1. Navigate the Docs

We've seen a few string methods, but we've barely scratched the surface of what Ruby strings can do. Thankfully, you don't have to remember all the string-related methods. That's what the Ruby documentation is for! 📖

  1. To view the online documentation, browse to and click "Current" in the header for the current Ruby version. Then type "String" in the search field in the upper-left corner and click the first match which should be the String class.

    Then scroll through the "Methods" listed on the left-hand side and click a method name to view its documentation. Go ahead, check out a few different methods to get a feel for what a string can do.

  2. To view the same Ruby documentation from the comfort of your command line, use the ri command-line utility like so:

    ri String

    Then to narrow it down to get more information about a particular method such as capitalize, use

    ri String.capitalize

    To exit the ri session, either press the q key to exit immediately or press the spacebar repeatedly to scroll through to the end.

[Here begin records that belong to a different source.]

Lemma push_front_run : forall cs front t, zlen cs <= zlen front ->
  exists front', push_front cs (front ++ t) (zlen front) = Ok (front' ++ rev cs ++ t, zlen front') /\ zlen front = zlen front' + zlen cs.
Proof.
  induction cs as [|c cs IH]; intros front t Hl; cbn [push_front].
  { exists front. rewrite zlen_nil. split; [done|lia]. }
  rewrite zlen_cons in *. pose proof (zlen_nonneg cs). destruct (snoc_of front) as (front0 & x & ->); [lia|]. rewrite st_last. cbn [mbind res_bind].
  rewrite zlen_app, zlen_cons, zlen_nil in Hl. replace (zlen (front0 ++ [x]) - 1) with (zlen front0) by (rewrite zlen_app, zlen_cons, zlen_nil; lia).
  destruct (IH front0 (c :: t)) as (front' & E & El); [lia|]. exists front'. rewrite E. cbn [rev]. rewrite <- !app_assoc. split; [done|].
  rewrite zlen_app, zlen_cons, zlen_nil. lia.
Qed.

(** ** Digits *)

(** The number that digits write, the most significant first. *)
Definition num (base : Z) (ds : list Z) : Z := fold_left (fun a d => a * base + d) ds 0.
Definition digit_chars (cset : Z) (ds : list Z) : list Z := map (fun d => nth (Z.to_nat (cset + d)) aDigits 0) ds.
(** The digits of [v], without leading zeros. *)
Definition is_digits (base v : Z) (ds : list Z) : Prop :=
  Forall (fun d => 0 <= d < base) ds /\ num base ds = v /\ (ds = [0] \/ exists d ds', ds = d :: ds' /\ d <> 0).

Lemma num_snoc base ds d : num base (ds ++ [d]) = num base ds * base + d.
Proof. unfold num. by rewrite fold_left_app. Qed.

Lemma digit_chars_snoc cset ds d : digit_chars cset (ds ++ [d]) = digit_chars cset ds ++ [nth (Z.to_nat (cset + d)) aDigits 0].
Proof. unfold digit_chars. by rewrite map_app. Qed.

Lemma digit_chars_length cset ds : zlen (digit_chars cset ds) = zlen ds.
Proof. unfold zlen, digit_chars. by rewrite length_map. Qed.

Lemma digits_loop_run cset base : 2 <= base -> 0 <= cset -> cset + base <= 32 -> forall fuel v front t,
  0 <= v < base ^ Z.of_nat fuel -> (0 < fuel)%nat -> Z.of_nat fuel <= zlen front ->
  exists front' ds, digits_loop fuel cset base v (front ++ t) (zlen front) = Ok (front' ++ digit_chars cset ds ++ t, zlen front') /\
    zlen front = zlen front' + zlen ds /\ zlen ds <= Z.of_nat fuel /\ is_digits base v ds.
Proof.
  intros Hb Hc Hcb. induction fuel as [|fuel IH]; intros v front t Hv Hf Hl; [lia|]. cbn [digits_loop].
  assert (Hm : 0 <= v mod base < base) by (apply Z.mod_pos_bound; lia).
  rewrite (ld_nth aDigits _ 0) by (change (zlen aDigits) with 32; lia). cbn [mbind res_bind].
  destruct (snoc_of front) as (front0 & x & ->); [lia|]. rewrite st_last. cbn [mbind res_bind].
  replace (zlen (front0 ++ [x]) - 1) with (zlen front0) by (rewrite zlen_app, zlen_cons, zlen_nil; lia).
  rewrite zlen_app, zlen_cons, zlen_nil in *. assert (Hdm : v = v / base * base + v mod base) by (rewrite (Z.div_mod v base) at 1; lia).
  destruct (Z.ltb_spec 0 (v / base)) as [Hd|Hd].
  - destruct fuel as [|fuel'].
    { exfalso. change (Z.of_nat 1) with 1 in Hv. rewrite Z.pow_1_r in Hv. rewrite Z.div_small in Hd by done. lia. }
    destruct (IH (v / base) front0 (nth (Z.to_nat (cset + v mod base)) aDigits 0 :: t)) as (front' & ds & E & El & El' & Hds & Hn & Hh).
    { split; [lia|]. apply Z.div_lt_upper_bound; [lia|]. rewrite <- Z.pow_succ_r, <- Nat2Z.inj_succ by lia. lia. }
    { lia. } { lia. }
    exists front', (ds ++ [v mod base]). rewrite E, digit_chars_snoc, <- app_assoc, zlen_app. change (zlen [v mod base]) with 1. change (zlen (@nil Z)) with 0 in *.
    split; [done|]. split; [lia|]. split; [lia|]. split; [apply Forall_app; split; [done|by constructor]|]. rewrite num_snoc, Hn.
    split; [lia|]. right. destruct Hh as [->|(d & ds' & -> & Hd0)]; [unfold num in Hn; simpl in Hn; lia|]. by exists d, (ds' ++ [v mod base]).
  - exists front0, [v mod base]. split; [done|]. change (zlen [v mod base]) with 1. change (zlen (@nil Z)) with 0. split; [lia|]. split; [lia|]. assert (E0 : v / base = 0) by (assert (0 <= v / base) by (apply Z.div_pos; lia); lia).
    split; [by constructor|]. split; [unfold num; cbn; lia|]. destruct (Z.eq_dec (v mod base) 0) as [->|Hne]; [by left|]. right. by exists (v mod base), [].
Qed.

(** ** The text of an integer *)

Definition is_radix (info : et_info) : Prop := In info fmtinfo /\ (type info = etRADIX \/ type info = etPOINTER).

Lemma radix_info info : is_radix info -> 2 <= base info /\ 8 <= base info /\ 0 <= charset info /\ charset info + base info <= 32 /\
  (info_prefix info = 0 \/ info_prefix info = 1 \/ info_prefix info = 2 \/ info_prefix info = 4).
Proof.
  intros [Hin Ht]. unfold fmtinfo in Hin. cbn [In] in Hin. intuition (subst info; cbn in *; (discriminate || lia)).
Qed.

(** The prefix of the alternate form: [0x], [0X], [0]. *)
Definition alt_text (info : et_info) : list Z := rev (up_to_nul (drop (Z.to_nat (info_prefix info)) aPrefix)).

(** [zeros]: as many as the precision, or the width with the flag [0], asks for.
    The alternate form has its prefix unless the text begins with it. *)
Definition radix_text (info : et_info) (f : flags) (prefix width precision v : Z) (ds t : list Z) : Prop :=
  let sign := if prefix =? 0 then [] else [prefix] in
  let wanted := if f.(zeropad) && (precision <? width - zlen sign) then width - zlen sign else precision in
  let body := sign ++ replicate (Z.to_nat (wanted - zlen ds)) 48 ++ digit_chars (charset info) ds in
  is_digits (base info) v ds /\
  t = (if f.(alternateform) && negb (v =? 0) && negb (info_prefix info =? 0) && negb (cur body =? cur (rev (alt_text info))) then alt_text info else []) ++ body.

Lemma is_digits_pos base v ds : is_digits base v ds -> 0 < zlen ds.
Proof. intros (_ & _ & [->|(d & ds' & -> & _)]); [done|]. rewrite zlen_cons. pose proof (zlen_nonneg ds'). lia. Qed.

Lemma conv_radix_run info f v prefix width precision buf :
  is_radix info -> 0 <= v < 2 ^ 64 -> zlen buf = etBUFSIZE -> width <= etBUFSIZE - 10 -> precision <= etBUFSIZE - 10 ->
  exists ds t, conv_radix info f v prefix width precision buf = Ok t /\ radix_text info f prefix width precision v ds t.
Proof.
  intros Hi Hv Hbuf Hw Hp. destruct (radix_info info Hi) as (Hb2 & Hb8 & Hc & Hcb & Hpre). unfold conv_radix. unfold etBUFSIZE in *.
  set (signed := if negb (prefix =? 0) then 1 else 0). assert (Hs : 0 <= signed <= 1) by (unfold signed; destruct (_ =? 0); cbn; lia).
  set (wanted := if zeropad f && (precision <? width - signed) then width - signed else precision).
  assert (Hwant : wanted + signed <= 341) by (unfold wanted; destruct (_ && _); lia).
  destruct (snoc_of buf) as (front & x & ->); [lia|]. rewrite zlen_app, zlen_cons, zlen_nil in Hbuf. replace (350 - 1) with (zlen front) by lia.
  destruct (digits_loop_run (charset info) (base info) Hb2 Hc Hcb 64 v front [x]) as (f1 & ds & -> & E1 & Hd1 & Hds); [|lia|lia|].
  { split; [lia|]. apply Z.lt_le_trans with (8 ^ Z.of_nat 64); [|apply Z.pow_le_mono_l; lia]. apply Z.lt_le_trans with (2 ^ 64); [lia|].
    change 8 with (2 ^ 3). rewrite <- Z.pow_mul_r by lia. apply Z.pow_le_mono_r; lia. }
  cbn [mbind res_bind]. replace (zlen front - zlen f1) with (zlen ds) by lia.
  set (zs := replicate (Z.to_nat (wanted - zlen ds)) 48). assert (Hz : zlen zs = Z.max 0 (wanted - zlen ds)) by (unfold zs; rewrite zlen_replicate; lia).
  pose proof (is_digits_pos _ _ _ Hds) as Hds0.
  destruct (push_front_run zs f1 (digit_chars (charset info) ds ++ [x])) as (f2 & -> & E2); [lia|]. cbn [mbind res_bind].
  destruct (push_front_run (if negb (prefix =? 0) then [prefix] else []) f2 (rev zs ++ digit_chars (charset info) ds ++ [x])) as (f3 & -> & E3).
  { unfold signed in *. destruct (prefix =? 0); cbn [negb] in *; rewrite ?zlen_cons, ?zlen_nil; lia. }
  cbn [mbind res_bind]. set (sign := if prefix =? 0 then [] else [prefix]).
  assert (Hsign : rev (if negb (prefix =? 0) then [prefix] else []) = sign) by (unfold sign; by destruct (prefix =? 0)).
  assert (Hsl : zlen sign = signed) by (unfold sign, signed; by destruct (prefix =? 0)).
  assert (Hsl' : zlen (if negb (prefix =? 0) then [prefix] else []) = signed) by (unfold signed; by destruct (prefix =? 0)). rewrite Hsign.
  assert (Hrev : rev zs = zs) by (unfold zs; rewrite rev_alt; apply reverse_replicate). rewrite Hrev. set (body := sign ++ zs ++ digit_chars (charset info) ds).
  assert (Hbl : zlen f3 + zlen body = zlen front).
  { unfold body. rewrite !zlen_app, digit_chars_length. lia. }
  assert (Hbody : f3 ++ sign ++ zs ++ digit_chars (charset info) ds ++ [x] = f3 ++ body ++ [x]) by (unfold body; by rewrite <- !app_assoc). rewrite Hbody.
  assert (Hrt : forall t, t = (if f.(alternateform) && negb (v =? 0) && negb (info_prefix info =? 0) && negb (cur body =? cur (rev (alt_text info))) then alt_text info else []) ++ body ->
    radix_text info f prefix width precision v ds t).
  { intros t ->. unfold radix_text. fold sign. rewrite Hsl. fold wanted. fold zs. fold body. split; [done|reflexivity]. }
  exists ds. destruct (alternateform f && negb (v =? 0) && negb (info_prefix info =? 0)) eqn:Ea; cbn [andb] in Hrt.
  - destruct body as [|c b] eqn:Eb; [unfold body in Eb; destruct sign; [destruct zs; [|done]; destruct ds; done|done]|]. cbn [app]. rewrite ld_app_mid by done. cbn [mbind res_bind].
    unfold alt_text in Hrt. rewrite rev_involutive in Hrt. cbn [cur] in Hrt.
    set (pre := up_to_nul (drop (Z.to_nat (info_prefix info)) aPrefix)) in *. assert (Hprel : zlen pre <= 3) by (unfold pre; destruct Hpre as [-> | [-> | [-> | ->]]]; apply Z.leb_le; vm_compute; reflexivity).
    destruct (negb (c =? cur pre)); cbn [app] in Hrt.
    + destruct (push_front_run pre f3 (c :: b ++ [x])) as (f4 & -> & El4); [lia|]. cbn [mbind res_bind].
      exists (rev pre ++ c :: b). split; [|by apply Hrt]. change (c :: b ++ [x]) with ((c :: b) ++ [x]). rewrite (app_assoc (rev pre)).
      apply slice_app; [done|]. rewrite zlen_app. assert (zlen (rev pre) = zlen pre) by (unfold zlen; by rewrite length_rev). lia.
    + cbn [mbind res_bind]. exists (c :: b). split; [|by apply Hrt]. change (c :: b ++ [x]) with ((c :: b) ++ [x]). apply slice_app; [done|lia].
  - cbn [mbind res_bind]. exists body. split; [|by apply Hrt]. apply slice_app; [done|lia].
Qed.

(** ** SQL strings *)

(** Every quote twice ([%q], [%Q]), also every backslash ([%w]), or a backslash
    in front of every quote ([%y]). *)
Definition sql_char (xtype : et) (c : Z) : list Z :=
  if is_quote xtype c then if bool_decide (xtype = etSQLESCAPE4) then [92; c] else [c; c] else [c].
Definition sql_escape (xtype : et) (s : list Z) : list Z := concat (map (sql_char xtype) s).

Lemma sql_escape_length xtype s : zlen (sql_escape xtype s) = zlen s + zlen (filter (fun c => is_quote xtype c = true) s).
Proof.
  unfold sql_escape. induction s as [|c s IH]; [done|]. cbn [map concat]. rewrite zlen_app, IH, zlen_cons. unfold sql_char.
  destruct (is_quote xtype c) eqn:E.
  - rewrite filter_cons_True by done. rewrite zlen_cons. destruct (bool_decide _); change (zlen [_; _]) with 2; lia.
  - rewrite filter_cons_False by congruence. change (zlen [c]) with 1. lia.
Qed.

Lemma int_of_ok z : -2147483648 <= z <= INT_MAX -> int_of z = Ok z.
Proof. intros H. unfold int_of. destruct (Z.leb_spec (-2147483648) z); [|lia]. by destruct (Z.leb_spec z INT_MAX); [|lia]. Qed.

Lemma int_of_cases z : int_of z = Ok z /\ -2147483648 <= z <= INT_MAX \/ int_of z = Err Overflow.
Proof. unfold int_of. destruct (Z.leb_spec (-2147483648) z); [|by right]. destruct (Z.leb_spec z INT_MAX); [by left|by right]. Qed.

Lemma sql_step xtype c s acc rest : zlen (sql_char xtype c) <= zlen rest ->
  sql_loop xtype (c :: s) (acc ++ rest) (zlen acc) =
  sql_loop xtype s ((acc ++ sql_char xtype c) ++ drop (length (sql_char xtype c)) rest) (zlen (acc ++ sql_char xtype c)).
Proof.
  intros Hl. cbn [sql_loop]. unfold sql_char in *. destruct (is_quote xtype c); [destruct (bool_decide (xtype = etSQLESCAPE4))|].
  - destruct rest as [|x [|y rest]]; try (exfalso; revert Hl; unfold zlen; simpl; lia).
    rewrite st_app_mid by done. cbn [mbind res_bind]. change (acc ++ c :: y :: rest) with (acc ++ [c] ++ y :: rest).
    rewrite (app_assoc acc), st_app_mid by (rewrite zlen_app; done). cbn [mbind res_bind]. rewrite <- app_assoc. cbn [app].
    rewrite st_app_mid by lia. cbn [mbind res_bind]. rewrite zlen_app, <- app_assoc. change (zlen [92; c]) with (1 + 1). by rewrite Z.add_assoc.
  - destruct rest as [|x [|y rest]]; try (exfalso; revert Hl; unfold zlen; simpl; lia).
    rewrite st_app_mid by done. cbn [mbind res_bind]. change (acc ++ c :: y :: rest) with (acc ++ [c] ++ y :: rest).
    rewrite (app_assoc acc), st_app_mid by (rewrite zlen_app; done). cbn [mbind res_bind]. rewrite zlen_app, <- !app_assoc. change (zlen [c; c]) with (1 + 1). by rewrite Z.add_assoc.
  - destruct rest as [|x rest]; try (exfalso; revert Hl; unfold zlen; simpl; lia).
    rewrite st_app_mid by done. cbn [mbind res_bind]. rewrite zlen_app, <- app_assoc. done.
Qed.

  3. Alternatively, you can start ri in interactive mode with the -i option, like so:

    ri -i

    You should see an interactive prompt where you can type the classes and methods you're looking for and use Tab for autocompletion. For example, type String.cap and then hit the Tab key to see the matching methods. To select a matching method, hit Return. When you're done reading the documentation for a particular class or method, you end up back at the prompt for more searching. To exit, simply enter a blank line.

The documentation usually includes example uses of each method. Reading them is one thing, but even better is to type an example into an irb session and run it for yourself. It's a great way to learn new methods and get immediate feedback!

2. Tell a String What To Do

  1. Returning to our objective, back in your studio_game.rb file change the name variable to reference the lowercase string "finn":

    name = "finn"

    Then when printing the player's info, capitalize the name by calling a String method on the object referenced by the name variable.

  2. Next, print the player's name in all uppercase letters.

  3. Then print the player's name capitalized and centered with asterisks as padding, like this:

    *************Finn has a health of 60**************

    Use the documentation to find the method that centers a string. Note that the first parameter (the length) is required, but the second parameter (the padding character) is optional. Try the examples in irb to see how the method works.

    There are at least two ways to do this, so experiment a little before looking at the answer.

  4. Finally, print the player's name capitalized and left-justified, like this:

    Finn.......................... 60 health

    There are at least two ways to do this as well.

  5. As a bonus, suppose the name variable was assigned a wacky string with whitespace characters surrounding the player's name, for example:

    name = "  \n finn \t "

    Find and call the method to strip away those whitespace characters.

3. What Can An Integer Do?

  1. In the video, we used the reverse method to print a reversed version of the string "Goonies". What happens if you try to reverse an integer, such as a player's health. Try it by opening an irb session and typing:

    >> health = 123
    >> health.reverse

    Hmm, why doesn't that work?

  2. Take a moment to study the error message:

    undefined method `reverse' for 123:Integer

    Any time you see an error like this, take the time to read it. This is Ruby's way of trying to help us understand what went wrong. And in this case, the error is quite helpful. It's saying that it couldn't find a reverse method to call on the object 123, which is an Integer.

    Indeed, if you look up the documentation for the reverse method you'll find that it's not defined on the Integer class. So even though you can call methods on objects, only certain methods are defined on certain classes of objects.

  3. We know we can reverse a string, so how could we convert a number object to a string object? It turns out that all objects in Ruby have a to_s method that converts the object to its string representation. Using this tip, try chaining methods together to reverse the health integer again.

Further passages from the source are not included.